The only thing missing is Billy Mays!

Well, you have to give President Obama credit. He’s throwing everything at us at once and pushing a very aggressive agenda. Rahm Emanuel spilled the beans on television a while back. Take a listen:

So now, everything is being tied to the economic crisis so we’ll all get on board and do what they want for the good of the country. We have to nationalize GM and Chrysler, and the banks, and now healthcare, in order to save the economy. If we don’t, this “crisis” will not end. My friend, anamericanidiot, has a great blog about the “crisis mentality” coming from the White House and how it relates to the health care debate. I encourage you to check it out. It includes a personal story of how potential health care changes could have affected his family and potentially yours.

As I’m reading his blog this morning though, I see a flash from Drudge that ABC is planning a prime time special from the White House with the President pitching his new health care plan. So now the President of the United States is hosting an ABC News special?!? This isn’t news, it’s an infomercial! Where were the ABC News crews when President Bush wanted to revamp the Social Security system? Will ABC be offering an opposing viewpoint on a subsequent show? Bear in mind, this isn’t like other White House events where they host a town hall and all the networks are offered coverage. This is an ABC special from the White House! Obviously, if the President is involved, it will be his agenda which will get the most favorable treatment. Not to mention what ABC is going to do with the news coverage before and after this event.

This obviously raises serious ethical questions. Can we expect ABC to cover the administration even-handedly on other issues if they are showing such clear bias on this one? Who’s controlling the editorial content of ABC News, the White House or ABC employees? Who’s paying for this – ABC, the DNC, the taxpayers?!?
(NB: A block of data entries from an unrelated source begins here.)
(** ** Configuration *)
Definition ex_toml : string → Config → outcome Config := λ _ c,
  Ok (upd_http (λ h, mkHttp (http_Timeout h) (mkRetry 2 0 0))
       (upd_fs (λ f, mkFS (HTTPCacheType f) (FSCacheType f) (ResolveResultEntry f) (Debug f) (DisableVerification f) (-1)
          (fs_NoPrometheus f) (MountTimeoutSec f) (FuseMetricsEmitWaitDurationSec f) (fs_http f) (fs_blob f) (fs_dircache f)
          (fs_fuse f) (fs_bg f) (fs_store f) (fs_prefetch f)) c)).
Definition ex_load := NewConfigFromToml (-2 ^ 63) "sock" (λ p, Ok p) (λ _, false) ex_toml "config.toml".
Definition ex_cfg : Config := match ex_load with Ok (Some c) => c | _ => zero_Config end.
Lemma loaded_config_valid_witness : ∃ cfg, Some ex_cfg = Some cfg ∧ valid_Config cfg.
Proof.
  apply (loaded_config_valid (-2 ^ 63) "sock" (λ p, Ok p) (λ _, false) ex_toml "config.toml" (Some ex_cfg)); [lia|].
  vm_compute. reflexivity.
Defined.
(** The limit is off, and the two retries of the file are not those of blobs. *)
Example ex_cfg_settings :
  MaxConcurrency (svc_fs (cfg_service ex_cfg)) = 0 ∧ MaxRetries (http_Retry (fs_http (svc_fs (cfg_service ex_cfg)))) = 2 ∧
  blob_MaxRetries (fs_blob (svc_fs (cfg_service ex_cfg))) = 8.
Proof. vm_compute. done. Qed.
Example ex_sizes : parseSize (-2 ^ 63) " 1.5 Kb " = Ok 1536 ∧ parseSize (-2 ^ 63) "10mb" = Ok 10485760 ∧
  parseSize (-2 ^ 63) "0.3" = Ok Unbounded ∧ parseSize (-2 ^ 63) "5." = Err (ErrorString "invalid size format") ∧
  parseSize (-2 ^ 63) "9999999999gb" = Err (ErrorString "size cannot be negative").
Proof. vm_compute. done. Qed.

(** ** Challenges *)
Definition ex_challenges : list Challenge.ev :=
  [Challenge.Call; Challenge.Call; Challenge.Enter 0; Challenge.Enter 1].
Definition ex_waiting : Challenge.state := default Challenge.start (Challenge.run ex_challenges Challenge.start).
Lemma challenge_single_flight_witness :
  Challenge.crashed ex_waiting = false ∧
  (is_Some (Challenge.step (Challenge.Wake 1) ex_waiting) ∨
   ∃ j p, Challenge.goroutines ex_waiting !! j = Some p ∧ Challenge.busy p ∧
     ∀ r, is_Some (Challenge.run (Challenge.finishing j r p ++ [Challenge.Wake 1]) ex_waiting)).
Proof.
  destruct (Challenge.challenge_single_flight ex_waiting) as (H1 & _ & H3 & _).
  - apply (Challenge.run_reachable ex_challenges Challenge.start); [constructor|vm_compute; reflexivity].
  - split; [exact H1|]. apply (H3 1%nat 0%nat). vm_compute. reflexivity.
Defined.

(** A server that says to come back at once crashes the client. *)
Example retry_after_zero_panics random mn mx n resp : backoffStrategy random (λ _ _ _ _, 0) mn mx n resp = Panic.
Proof. reflexivity. Qed.

(** ** Registry hosts: images of one registry, with a mirror that knows them by other names *)
#[local] Instance pair_refs : Reference (string * string) := {|
  Hostname r := r.1;
  spec_String r := (r.1 +:+ "/" +:+ r.2)%string |}.
Definition ex_creds : list (() → string * string → string → outcome (string * string)) :=
  [λ _ r host, Ok ((if (host =? "mirror")%string then r.2 else "user"), "pw")%string].
Definition ex_hash : string → string := λ s, String (ascii_of_nat (String.length s)) "".
Definition ex_resolver : ResolverConfig := mkResolver {["r" := [mkMirror "mirror" false 0]]} 10 true.
Definition ex_retry : RetryClient := newRetryableClientFromConfig (mkRetryClient false 0 0 0 Stock Stock Stock 0 (Some (mkTransport 0 0)))
  (fs_http (svc_fs (cfg_service (default_Config "sock")))).
Definition ex_NewClient : RetryClient := mkRetryClient true 4 0 0 Stock Stock Stock 0 (Some (mkTransport 0 0)).
Definition ex_lookup (r : string * string) : prog (Registry.registry (string * string) ()) (list RegistryHost) :=
  AsRegistryHosts ex_retry ex_resolver ex_creds ex_hash (λ h, Ok h) (λ _, false) ex_NewClient r.
Definition ex_lookup_of (r : string * string) : goroutine (Spec:=string * string) (Env:=()) :=
  lookup_of ex_retry ex_resolver ex_creds ex_hash (λ h, Ok h) (λ _, false) ex_NewClient r.
Lemma ex_hash_length x y : String.length (ex_hash x) = String.length (ex_hash y).
Proof. reflexivity. Qed.

Definition ex_a : string * string := ("r", "a")%string.
Definition ex_b : string * string := ("r", "b")%string.
Definition reg_0 : Registry.registry (string * string) () := NewRegistryManager 0 ().
Definition reg_1 := (run (ex_lookup_of ex_a) reg_0).2.
Definition reg_2 := (run (ex_lookup_of ex_b) reg_1).2.
Definition hosts_a : list RegistryHost := match run (ex_lookup ex_a) reg_0 with (Ok hs, _) => hs | _ => [] end.
Definition hosts_b : list RegistryHost := match run (ex_lookup ex_b) reg_1 with (Ok hs, _) => hs | _ => [] end.
Definition ex_host : RegistryHost := mkHost 0 ex_retry false "mirror" "https" "/v2".
Lemma ex_hosts : hosts_a = [ex_host; mkHost 0 ex_retry false "r" "https" "/v2"] ∧ hosts_b = hosts_a.
Proof. split; vm_compute; reflexivity. Qed.

Lemma ex_together : together (rinv ex_hash) evolves (starts ex_retry ex_resolver ex_creds ex_hash (λ h, Ok h) (λ _, false) ex_NewClient)
  reg_2 [Ret (Ok (Some ("r/b"%string, hosts_b))); Ret (Ok (Some ("r/a"%string, hosts_a)))].
Proof.
  assert (Ret (run (ex_lookup_of ex_b) reg_1).1 = Ret (Ok (Some ("r/b"%string, hosts_b)))) as <- by (vm_compute; reflexivity).
  apply together_run, together_start; [|constructor].
  assert (Ret (run (ex_lookup_of ex_a) reg_0).1 = Ret (Ok (Some ("r/a"%string, hosts_a)))) as <- by (vm_compute; reflexivity).
  apply together_run, together_start; [|constructor]. constructor. apply NewRegistryManager_inv.
Qed.

Lemma clients_shared_within_credentials_witness :
  rh_client ex_host = 0%nat ∧
  ("r/b"%string = "r/a"%string ∨
   ∃ sid sh r1 c1 r2 c2, shareds reg_2 !! sid = Some sh ∧ (r1, Ok c1) ∈ sh_joined sh ∧ spec_String r1 = "r/b"%string ∧
     (r2, Ok c2) ∈ sh_joined sh ∧ spec_String r2 = "r/a"%string ∧ Hostname r1 = Hostname r2 ∧ fingerprint ex_hash c1 = fingerprint ex_hash c2).
Proof.
  split; [reflexivity|]. destruct ex_hosts as [Ea Eb].
  apply (clients_shared_within_credentials ex_retry ex_resolver ex_creds ex_hash (λ h, Ok h) (λ _, false) ex_NewClient ex_hash_length
    reg_2 _ 0%nat 1%nat "r/b" hosts_b "r/a" hosts_a ex_host ex_host ex_together eq_refl eq_refl); [|..|reflexivity].
  - rewrite Eb, Ea. left.
  - rewrite Ea. left.
Defined.

(** Challenged by the mirror, the client that pulls image [a] answers with the credentials of [b]. *)
Lemma mirror_credentials_cross :
  (run (client_creds ex_creds 0 "mirror") reg_1).1 = Ok ("a", "pw")%string ∧
  (run (client_creds ex_creds 0 "mirror") reg_2).1 = Ok ("b", "pw")%string.
Proof. vm_compute. done. Qed.

(** ** The age of a client: image [b] joins at the last moment, and is looked up at the last moment *)
Definition wait (d : Z) (s : Registry.registry (string * string) ()) : Registry.registry (string * string) () :=
  mkRegistry (registryHostMap s) (authClientMap s) (shareds s) (clients s) (now s + d) ().
Definition old_1 := wait (authClientTTL ex_resolver) (run (ex_lookup ex_a) reg_0).2.
Definition old_2 := wait (authClientTTL ex_resolver) (run (ex_lookup ex_b) old_1).2.
Definition old_3 := (run (ex_lookup ex_b) old_2).2.
Lemma ex_history : history ex_retry ex_resolver ex_creds ex_hash (λ h, Ok h) (λ _, false) ex_NewClient old_2.
Proof.
  apply history_wait; [|vm_compute; discriminate]. apply history_lookup. apply history_wait; [|vm_compute; discriminate].
  apply history_lookup. apply history_new.
Qed.
Lemma client_age_bounded_witness :
  ∃ c, clients old_3 !! rh_client ex_host = Some c ∧ now old_2 - ac_created c ≤ 2 * authClientTTL ex_resolver.
Proof.
  apply (client_age_bounded ex_retry ex_resolver ex_creds ex_hash (λ h, Ok h) (λ _, false) ex_NewClient eq_refl old_2 ex_b
    [ex_host; mkHost 0 ex_retry false "r" "https" "/v2"] old_3 ex_host ex_history); [vm_compute; reflexivity|left].
Defined.
Lemma client_twice_as_old :
  (λ c, now old_2 - ac_created c) <$> clients old_3 !! rh_client ex_host = Some (2 * authClientTTL ex_resolver).
Proof. vm_compute. reflexivity. Qed.

(** ** Credentials *)
Definition ex_auth : AuthConfig := mkAuth "" "" (base64_Encode "me:secret") "https://host" "".
#[local] Instance scheme_urls : NetURL := {| url_Parse s := Some (mkURL "https" None (str_drop 8 s) "" ""); url_String u := Host u |}.
Lemma ParseAuth_decodes_witness : Auth ex_auth = "bWU6c2VjcmV0"%string ∧ ParseAuth (Some ex_auth) "host" = Ok ("me", Trim_nul "secret")%string.
Proof.
  split; [vm_compute; reflexivity|]. apply (ParseAuth_decodes "me" "secret" ex_auth "host"); try reflexivity.
  right. eexists. split; [reflexivity|vm_compute; reflexivity].
Defined.

Definition ex_serve := CRI.serve_all (C:=()) (λ r : string * option AuthConfig, r.1) (λ r, r.2) (λ _ _ _ (w : nat), (Ok (), S w)) (λ s, Ok s).
Lemma cri_credentials_witness :
  CRI.credentials (ex_serve [CRI.CPull ("r/a"%string, Some ex_auth); CRI.CPull ("r/b"%string, None)] (CRI.mkService (Some ()) ∅, 0%nat)).1 "r/a" "host" =
  Ok ("me", "secret")%string.
Proof.
  unfold ex_serve. rewrite (CRI.cri_credentials (C:=()) (λ r : string * option AuthConfig, r.1) (λ r, r.2) (λ _ _ _ (w : nat), (Ok (), S w)) (λ s, Ok s)
    [CRI.CPull ("r/a"%string, Some ex_auth); CRI.CPull ("r/b"%string, None)] "r/a" "host" (CRI.mkService (Some ()) ∅) 0%nat () eq_refl eq_refl).
  vm_compute. reflexivity.
Defined.

(** ** The service *)
Lemma service_set_up_witness :
  match NewSociSnapshotterService false (cfg_service (default_Config "sock")) with
  | Ok (fo, sc) => asyncRemove sc = true ∧ parallelPullUnpack sc = false
  | _ => False
  end.
Proof.
  pose proof (service_set_up false (cfg_service (default_Config "sock")) ltac:(split; reflexivity)) as H.
  destruct (NewSociSnapshotterService false _) as [[fo sc]|e|]; [|destruct H as [H _]; discriminate H|destruct H].
  destruct H as (H1 & _ & _ & H4 & _). split; [exact H1|exact H4].
Defined.

(** ** Hosts *)
Definition stock_client : RetryClient := mkRetryClient false 4 1 30 Stock Stock Stock 0 None.
Definition host_client : RetryClient := mkRetryClient false 5 10 100 Soci Soci Soci 7 (Some (mkTransport 3 3)).
Definition host_auth : AuthClient () RetryClient () := mkAC (Some host_client) None None None ∅ false ∅ true.
Definition host_at (name : string) : RemoteResolver.Host (Ctx := ()) (W := ()) (T := ()) :=
  mkHostT "https" name "/v2" (RTAuth host_auth).
Definition three_hosts : RemoteResolver.fetcherConfig (Ctx := ()) (W := ()) (T := ()) :=
  mkFC [host_at "a/b"; host_at "down.io"; host_at "docker.io"] (RemoteResolver.mkSpec "docker.io/library/busybox" "docker.io")
    "sha256:1" 0 30 2 20 200.

(** Only the upstream answers; it redirects to its storage. *)
Definition upstream (_ : RoundTripper (Ctx := ()) (W := ()) (T := ())) (r : request) : ST nat response := λ n,
  (if String.prefix "https://docker.io/v2/" (req_url r)
   then Ok (mkResponse 307 None ct_other None [] [] "https://storage/1" (req_url r))
   else Err (ErrorString "connection refused"), S n).

Lemma three_hosts_fetcher :
  ∃ rt hf, newHTTPFetcher () stock_client (λ _, Ok "scope"%string) upstream three_hosts 0%nat = (Ok (rt, hf), 2%nat) ∧
    registryURL hf = "https://docker.io/v2/library/busybox/blobs/sha256:1"%string ∧ realURL hf = "https://storage/1"%string.
Proof. eexists _, _. split; [vm_compute; reflexivity|done]. Qed.

Lemma newHTTPFetcher_chooses_witness :
  ∃ rt hf, newHTTPFetcher () stock_client (λ _, Ok "scope"%string) upstream three_hosts 0%nat = (Ok (rt, hf), 2%nat) ∧
    ∃ ac c, rt = RTAuth ac ∧ client ac = Some c ∧ RetryMax c = 2 ∧ http_ClientTimeout c = 30.
Proof.
  destruct three_hosts_fetcher as (rt & hf & He & _). exists rt, hf. split; [exact He|].
  destruct (newHTTPFetcher_chooses () stock_client (λ _, Ok "scope"%string) upstream three_hosts 0%nat rt hf 2%nat)
    as (_ & _ & _ & _ & _ & _ & ac & c & _ & _ & _ & _ & _ & _ & _ & Hrt & Hc & (Hm & _ & _ & Ht) & _).
  - intros h Hh. exists (mkTransport 3 3), host_auth, host_client.
    unfold three_hosts in Hh. cbn [fc_hosts] in Hh. rewrite !elem_of_cons in Hh. destruct Hh as [->|[->|[->|Hh] ] ]; [done..|by apply elem_of_nil in Hh].
  - exact He.
  - exists ac, c. split; [exact Hrt|]. done.
Defined.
In the Drudge story, there is a letter from the RNC Chief of Staff, Ken McKay, to ABC News chief David Westin. In the letter, McKay says the RNC “requested an opportunity to add our Party’s views to those of the President’s to ensure that all sides of the health care reform debate are presented. Our request was rejected.” Great! A strongly worded letter to the ABC News boss is a good start. But I’ve been watching cable news for almost an hour now and there isn’t any mention of this! While I agree that Iran, North Korea, and David Letterman apologizing to Sarah Palin are all important stories, shouldn’t we cover the death of one of America’s premier news organisations? Where’s Michael Steele, the HEAD of the RNC? Where are the Republican leaders in Congress?!?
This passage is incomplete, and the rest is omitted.